From my bench on the 28th floor, I could see the Baroque pomp of St. Paul’s; the hard brutalism of the Barbican; and the whatever-it’s-called, computer-generated fluid ergonomics of all the new skyscrapers erected in London’s financial center recently. Backstage, Rejina Pyo said the decision to overlook this traditionally masculine precinct of work was conscious. Over the opening Kronos track, an American-accented male voice matter-of-factly narrated the prejudices women face in the workplace (even though such inequality is unlawful).

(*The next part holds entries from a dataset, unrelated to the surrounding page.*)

Definition NS3_COUNTS : list string :=
  ["ns3_normal_records"; "ns3_normal_source_sync_advance_cycles"; "ns3_normal_destination_network_delay_cycles";
   "ns3_normal_destination_sync_block_cycles"].

(** What [collect_run] makes of the three files. *)
Definition run_metrics (run_directory : string) (nodes : Z) (timing metrics : values) (coordinator_log : string) : result run_row :=
  _ ← raise_if (negb (bool_decide (dict_get "exit" timing = Some "0")))
        (RuntimeError (run_directory +:+ ": coordinator exit is not zero"));
  _ ← raise_if (negb (found (literal_at "End of Simulation") coordinator_log))
        (RuntimeError (run_directory +:+ ": natural-completion marker is missing"));
  final_cycles ← completion_cycles coordinator_log run_directory;
  finish ← (t ← dict_item "finish" timing; parse_timestamp t);
  start ← (t ← dict_item "start" timing; parse_timestamp t);
  let total := f_sub finish start in
  _ ← raise_if (negb (f_ltb (f_of_Z 0) total)) (RuntimeError (run_directory +:+ ": non-positive coordinator duration"));
  logical_wait ← metric_seconds metrics "cross_legosim_sync_wall_union_ns";
  physical_wait ← metric_seconds metrics "cross_physical_host_sync_wall_union_ns";
  logical_sync ← metric_seconds metrics "cross_legosim_transport_exposed_sync_wall_union_ns";
  physical_sync ← metric_seconds metrics "cross_physical_host_transport_exposed_sync_wall_union_ns";
  logical ← scope_cells metrics "cross_legosim" logical_wait logical_sync total;
  physical ← scope_cells metrics "cross_physical_host" physical_wait physical_sync total;
  ns3 ← count_cells metrics NS3_COUNTS;
  Ok (RunRow nodes total
        ([("nodes", PInt nodes); ("benchmark_completion_cycles", PInt final_cycles);
          ("total_simulation_seconds", f_value total)] ++ logical ++ physical ++ ns3)).

Definition collect_run (run_directory : string) (nodes : Z) : H run_row :=
  timing_text ← h_read (path_div run_directory "coordinator_timing.txt");
  timing ← h_lift (read_key_values (path_div run_directory "coordinator_timing.txt") timing_text);
  metrics_text ← h_read (path_div run_directory "metrics.txt");
  metrics ← h_lift (read_key_values (path_div run_directory "metrics.txt") metrics_text);
  coordinator_log ← h_read (path_div run_directory "coordinator.log");
  h_lift (run_metrics run_directory nodes timing metrics coordinator_log).

(** ** The script *)

(** An [ArgumentTypeError] ends the program with its message. *)
Definition parse_explicit_run (value : string) : result (Z * string) :=
  match partition_on "=" value with
  | (node_text, Some directory_text) =>
      _ ← raise_if (String.eqb node_text "" || String.eqb directory_text "")
            (SystemExit "--run must use NODES=RESULT_DIRECTORY, for example 4=/data/nodes4");
      nodes ← py_int node_text ?! SystemExit ("invalid node count in --run: " +:+ repr_str node_text);
      _ ← raise_if (nodes <=? 0) (SystemExit "--run node count must be positive");
      Ok (nodes, directory_text)
  | (_, None) => Err (SystemExit "--run must use NODES=RESULT_DIRECTORY, for example 4=/data/nodes4")
  end.

Record arguments := Arguments {
  ar_input_root : option string;
  ar_output : string;
  ar_nodes : list Z;
  ar_pattern : string;
  ar_runs : list string;                 (** the values of [--run] *)
}.

Definition NODE_CHOICES : list Z := [1; 2; 4; 8].

(** [pattern.format(nodes=nodes)] for a pattern without other replacement fields. *)
Definition format_nodes (pattern : string) (nodes : Z) : string := replace_all "{nodes}" (str_of_Z nodes) pattern.

(** The directories to collect, with their node counts. *)
Definition selected_runs (a : arguments) : result (list (Z * string)) :=
  explicit ← mapM parse_explicit_run (ar_runs a);
  _ ← raise_if (existsb (λ n, negb (existsb (Z.eqb n) NODE_CHOICES)) (ar_nodes a)) (SystemExit "argument --nodes: invalid choice");
  match explicit, ar_input_root a with
  | _ :: _, Some _ => Err (SystemExit "use either --run or --input-root/--directory-pattern, not both")
  | _ :: _, None =>
      _ ← raise_if (negb (bool_decide (NoDup explicit.*1))) (SystemExit "each --run node count may be specified only once");
      Ok explicit
  | [], None => Err (SystemExit "provide --run or --input-root")
  | [], Some root => Ok ((λ nodes, (nodes, path_div root (format_nodes (ar_pattern a) nodes))) <$> ar_nodes a)
  end.

Definition with_speedup (baseline : F) (row : run_row) : result pydict :=
  speedup ← f_div baseline (rr_total row);
  Ok (dict_set "speedup_vs_first_row" (f_value speedup) (rr_cells row)).

(** The finished rows of the table. *)
Definition speedup_rows (rows : list run_row) : result (list pydict) :=
  let sorted := py_sorted (λ a b, rr_nodes a <=? rr_nodes b) rows in
  first ← head sorted ?! IndexError;
  mapM (with_speedup (rr_total first)) sorted.

Definition main (a : arguments) : H unit :=
  runs ← h_lift (selected_runs a);
  rows ← h_map (λ run, collect_run run.2 run.1) runs;
  rows ← h_lift (speedup_rows rows);
  _ ← h_mkdir (parent_of (ar_output a));
  fields ← h_lift (head rows ?! IndexError);
  table ← h_lift (dict_table fields.*1 rows);
  h_write (ar_output a) table.

End Script.

(** ** Dates *)

Section Calendar.

Definition valid_date (year month day : Z) : Prop := 1 ≤ year ∧ 1 ≤ month ≤ 12 ∧ 1 ≤ day ≤ days_in_month year month.

Definition next_day (year month day : Z) : Z * Z * Z :=
  if day <? days_in_month year month then (year, month, day + 1)
  else if month <? 12 then (year, month + 1, 1) else (year + 1, 1, 1).

Lemma days_before_month_next year month :
  1 ≤ month → days_before_month year (month + 1) = days_before_month year month + days_in_month year month.
Proof.
  intros Hm. unfold days_before_month. replace (month + 1 - 1) with ((month - 1) + 1) by lia.
  rewrite seqZ_app by lia. rewrite fmap_app, zsum_app. replace (1 + (month - 1)) with month by lia.
  rewrite (seqZ_cons month 1), (seqZ_nil (Z.succ month)) by lia. unfold zsum at 2. cbn [fmap list_fmap foldr]. lia.
Qed.

Lemma days_of_year year : days_before_month year 12 + days_in_month year 12 = if is_leap year then 366 else 365.
Proof. unfold days_before_month, days_in_month. cbn. destruct (is_leap year); done. Qed.

Lemma days_before_year_next year : days_before_year (year + 1) = days_before_year year + (if is_leap year then 366 else 365).
Proof.
  unfold days_before_year, is_leap. replace (year + 1 - 1) with year by lia.
  destruct (Z.eqb_spec (year mod 4) 0), (Z.eqb_spec (year mod 100) 0), (Z.eqb_spec (year mod 400) 0); cbn [andb orb negb];
    Z.to_euclidean_division_equations; lia.
Qed.

(** The day after a date has the next number. *)
Lemma ordinal_next_day year month day y m d :
  valid_date year month day → next_day year month day = (y, m, d) → valid_date y m d ∧ ordinal y m d = ordinal year month day + 1.
Proof.
  intros (Hy & Hm & Hd). unfold next_day. destruct (Z.ltb_spec day (days_in_month year month)) as [Hlt|Hge].
  - intros [= <- <- <-]. split; [unfold valid_date; lia|unfold ordinal; lia].
  - assert (day = days_in_month year month) as -> by lia. assert (Hpos : ∀ y m, 1 ≤ m ≤ 12 → 1 ≤ days_in_month y m).
    { intros y' m' Hm'. unfold days_in_month. destruct ((m' =? 2) && is_leap y'); [lia|].
      assert (Hall : Forall (λ n, 1 ≤ n) DAYS_IN_MONTH) by (repeat constructor; lia).
      destruct (nth_in_or_default (Z.to_nat (m' - 1)) DAYS_IN_MONTH 0) as [Hin|Hn].
      - rewrite Forall_forall in Hall. apply Hall. by apply list_elem_of_In.
      - exfalso. assert (Hb : Forall (λ n, n ≠ 0) DAYS_IN_MONTH) by (repeat constructor; lia). rewrite Forall_forall in Hb.
        apply (Hb 0); [|done]. rewrite <- Hn. apply list_elem_of_In, nth_In. cbn. lia. }
    destruct (Z.ltb_spec month 12).
    + intros [= <- <- <-]. split; [unfold valid_date; specialize (Hpos year (month + 1)); lia|].
      unfold ordinal. rewrite days_before_month_next by lia. lia.
    + intros [= <- <- <-]. assert (month = 12) as -> by lia. split; [unfold valid_date; specialize (Hpos (year + 1) 1); lia|].
      unfold ordinal. rewrite days_before_year_next. pose proof (days_of_year year). change (days_before_month (year + 1) 1) with 0. lia.
Qed.

Lemma epoch_ordinal : ordinal 1970 1 1 = EPOCH.
Proof. reflexivity. Qed.

End Calendar.

(** ** Timestamps *)

Section Timestamps.

(** Decimal digits with leading zeros *)
Definition digit (z : Z) : string := String (ascii_of_nat (48 + Z.to_nat z)) "".
Definition pad2 (z : Z) : string := digit (z / 10) +:+ digit (z mod 10).
Definition pad4 (z : Z) : string := pad2 (z / 100) +:+ pad2 (z mod 100).

Definition valid_civil (c : civil) : Prop :=
  valid_date (cv_year c) (cv_month c) (cv_day c) ∧ cv_year c ≤ 9999 ∧
  0 ≤ cv_hour c ≤ 23 ∧ 0 ≤ cv_minute c ≤ 59 ∧ 0 ≤ cv_second c ≤ 59.

Definition date_text (c : civil) : string := pad4 (cv_year c) +:+ "-" +:+ pad2 (cv_month c) +:+ "-" +:+ pad2 (cv_day c).
Definition time_text (c : civil) : string := pad2 (cv_hour c) +:+ ":" +:+ pad2 (cv_minute c) +:+ ":" +:+ pad2 (cv_second c).

(** A time as the Docker daemon prints it, with a fraction of a second *)
Definition docker_text (c : civil) (fraction : string) : string :=
  date_text c +:+ "T" +:+ time_text c +:+ "." +:+ fraction +:+ "Z".

Lemma forallb_seqZ (p : Z → bool) n z : forallb p (seqZ 0 n) = true → 0 ≤ z < n → p z = true.
Proof. rewrite forallb_forall. intros H Hz. apply H, list_elem_of_In, elem_of_seqZ. lia. Qed.

Definition pad2_ok (z : Z) : bool :=
  bool_decide (py_int (pad2 z) = Some z) && isdigit (pad2 z) && (str_length (pad2 z) =? 2)%nat &&
  negb (startswith " " (pad2 z)).

Definition pad4_ok (z : Z) : bool := bool_decide (py_int (pad4 z) = Some z) && isdigit (pad4 z) && (str_length (pad4 z) =? 4)%nat.

Lemma pad2_fields z : 0 ≤ z < 100 → pad2_ok z = true.
Proof. apply forallb_seqZ. vm_compute. reflexivity. Qed.

Lemma pad4_fields z : 0 ≤ z < 10000 → pad4_ok z = true.
Proof. apply forallb_seqZ. vm_compute. reflexivity. Qed.
(* ===== verification/NativeFiles.v ===== *)
(** * The files of the native tool chain

    The generators under [src/real] hand their results on as JSON files: the placement
    ([generate_placement.py]) and the topology ([generate_simbricks_topology.py]) are read by the
    routing generator ([generate_simbricks_routing.py]), whose table the transport router
    ([simbricks_pipe_router.py]) and the stack generator read in turn.  The other files model
    what the generators compute; this one models the documents, what each reader takes out of
    them, and the chain of files from the generators to a running router. *)

From S2P Require Import Prelude PyValue Codec Json Worker Host Swarm Topology Placement Routing Router DistributedYaml SwarmStack Probes.

(** ** The documents written *)

(** The record of one placed process. *)
Definition placed_json (p : placed) : pydict :=
  [("phase", PStr (pl_phase p)); ("process_index", PInt (pl_process_index p));
   ("node_slot", PInt (pl_node_slot p)); ("node_label", PStr (pl_node_label p))]
  ++ match pl_coordinates p with Some (x, y) => [("coordinates", PList [PInt x; PInt y])] | None => [] end.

“The collection considers this historic idea of men and women in the workplace, and what they’re expected to look like, so it’s kind of ironic to be above this cityscape,” said Pyo. That the show’s most senior and well-remunerated participants and observers were overwhelmingly women—with men a minority chiefly relegated to functionary roles and the photo pit—was a little ironic too, but then fashion is an exceptional bubble. Pyo’s notes also finely quoted Dostoyevsky—another bloody man: “One can live magnificently in this world if one knows how to work and how to love.” Pyo added that the internal conflict she felt when returning to work after giving birth last October had sharpened her focus on the often opposing currents women must navigate between the domestic and the income-generating arenas.
So what was today’s wearable solution? In truth the collection had none: Instead, the questions were contextual mood music, which served to unite Pyo’s constituency. There was tailoring, of course, handsome especially in the opening one-and-a-half-breasted jacket. The notion of providing women with the garments to present themselves on their own terms and according to their own self-directed gaze was expressed via opaquely sheer-colored dresses, skirts, and tops that were held against the body with pearlescent fastenings. The closing knitted dress, knitted headpieces, and knitted bras worn outside other garments were a reflection on both domestic labor and an evasion of the male gaze. There was a pale blue halter-neck dress, straightforward and strong, whose halters were looped through a golden bangle at the clavicle. A trucker jacket and trench in brown vegan leather were the stars of a suite of pieces fashioned from the material.
Ultimately, this collection’s presentation and pitch felt reductively in thrall to a polarizing, dogmatic position on gender that was not nearly as nuanced and interesting as the clothes themselves.